Pine runs east–west from Memorial Drive in Downtown St. Louis to Jefferson Avenue in Downtown West, where it turns into a service entrance at the Wells Fargo campus. It then runs for another block Beaumont Street and Leffingwell Avenue, before being interrupted again. Formerly, it connected to West Pine Boulevard in the Central West End (which runs from Vandeventer Avenue to Forest Park). Between Pine Street and West Pine Boulevard are the campuses of Harris–Stowe State University and Saint Louis University. The former path of Pine Street is preserved as the West Pine Mall, the major pedestrian route through the campus of Saint Louis University.

=== Salisbury Street ===
Salisbury is an east–west street in the Hyde Park neighborhood of St. Louis.

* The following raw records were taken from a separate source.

(* ===== verification/Parse.v ===== *)
(** * Configuration values: [src/src/core/parse.c]

    Sizes with a K, M or G suffix, "address:port" strings and log levels.  A
    pointer into the argument is its offset; offset [-1] is the pointer in front of
    the string.  A result string is the text the code stores through its [char **]
    parameter: a copy in the pool, or a literal; [None] says that nothing has been
    stored, so that the caller's variable keeps its indeterminate value. *)

From S2P Require Import Prelude CInt Errno Str.
Open Scope Z_scope.

(** ** [fpx_config_parse_size] *)
Definition fpx_config_parse_size (str : chars) : res Z :=
  len ← fpx_strlen str;
  if len =? 0 then Ok (-1) else
  prefix ← rd str (len - 1);
  let '(len, max, scale) :=
    if (prefix =? 75) || (prefix =? 107) then (u64 (len - 1), FPX_SSIZE_T_MAX / 1024, 1024)
    else if (prefix =? 77) || (prefix =? 109) then
      (u64 (len - 1), FPX_SSIZE_T_MAX / (1024 * 1024), 1024 * 1024)
    else if (prefix =? 71) || (prefix =? 103) then
      (u64 (len - 1), FPX_SSIZE_T_MAX / (1024 * 1024 * 1024), 1024 * 1024 * 1024)
    else (len, FPX_SSIZE_T_MAX, 1) in
  size ← fpx_atosz str len;
  if (size =? -1) || (max <? size) then Ok (-1) else
  ssize_result (size * scale).

(** ** [fpx_config_parse_addr_port] *)
Definition FPX_ADDR_INVALID : Z := u32 (-1).
Definition FPX_ADDR_IPV4 : Z := 0.
Definition FPX_ADDR_IPV6 : Z := 1.

(** A stored [char *]: a string literal, or a copy at an address of the pool. *)
Inductive str_ref :=
  | Lit (s : chars)
  | Copy (a : Z) (s : chars).
Definition str_text (r : str_ref) : chars :=
  match r with Lit s => s | Copy _ s => s end.

(** The loop that moves [pos] back over the digits at the end. *)
Fixpoint skip_digits (fuel : nat) (str : chars) (pos : Z) : res Z :=
  match fuel with
  | O => NoFuel
  | S fuel =>
      if pos <? 0 then Ok pos else
      c ← rd str pos;
      if fpx_isdigit c then skip_digits fuel str (pos - 1) else Ok pos
  end.

Section Addresses.
Context {P : Type} `{PoolAlloc P}.

(** [p = fpx_palloc(pool, len + 1); fpx_memmove(p, str + from, n)]: without a
    block the copy goes through [NULL]. *)
Definition copy_out (pool : P) (str : chars) (from n size : Z) : res (Z * chars * P) :=
  '(mem, pool) ← palloc pool size;
  a ← of_option mem;
  _ ← require ((0 <=? from) && (0 <=? n) && (n <=? size));
  s ← read_bytes (drop (Z.to_nat from) str) n;
  Ok (a, s, pool).

Definition port_in_range (p : Z) : bool := negb ((p <? 1) || (65535 <? p)).

(** The result is [(rv, *addr, *port, pool)]. *)
Definition addr_port : Type := Z * option str_ref * option str_ref * P.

It is named after James Salisbury, American civil war doctor, and the creator of the Salisbury steak as part of a diet intended to reduce the incidence of diarrhea among soldiers.

=== Sarah Street ===
Sarah is a major north–south street which runs from the Greater Ville neighborhood on Labadie Street to Vandeventer Avenue in the Forest Park Southeast neighborhood. The song "Down on Sarah Street", which refers to this street, is included on Otis Spann's album The Blues Is Where It's At.

=== Sidney Street ===
Sidney runs from the neighborhood of Kosciusko and the Mississippi River to Grand Avenue near the neighborhoods of Compton Heights and Tower Grove East. Named after Sarah Sidney Carr Lane, the daughter of Dr. William Carr Lane the first mayor of St. Louis and a practicing physician.

=== St. Charles Street ===
St. Charles runs east–west in three segments in the Downtown, and Downtown West neighborhoods. It was formerly a continuous street, but has been interrupted by development. Its first segment is between Fourth Street and Broadway in where it is interrupted for three blocks by Stiffel, Nicolas and Co., the Merchandise Exchange Building, and the US Bank building, respectively. It appears again between Eighth Street and Ninth Street, where it runs alongside the Renaissance Hotel on the north and the Orpheum Theater and the Roberts Mayfair Hotel on the south. It is interrupted here by the parking garage for the Renaissance Hotel. St. Charles Street's final segment runs from 10th Street to Jefferson Avenue. The Mayfair Hotel is also notable for the creation of Mayfair salad dressing.

Despite being a named street, Saint Charles Street is little more than an alley. No buildings front onto it, and it is generally used for garbage pickup, parking and loading and unloading of goods.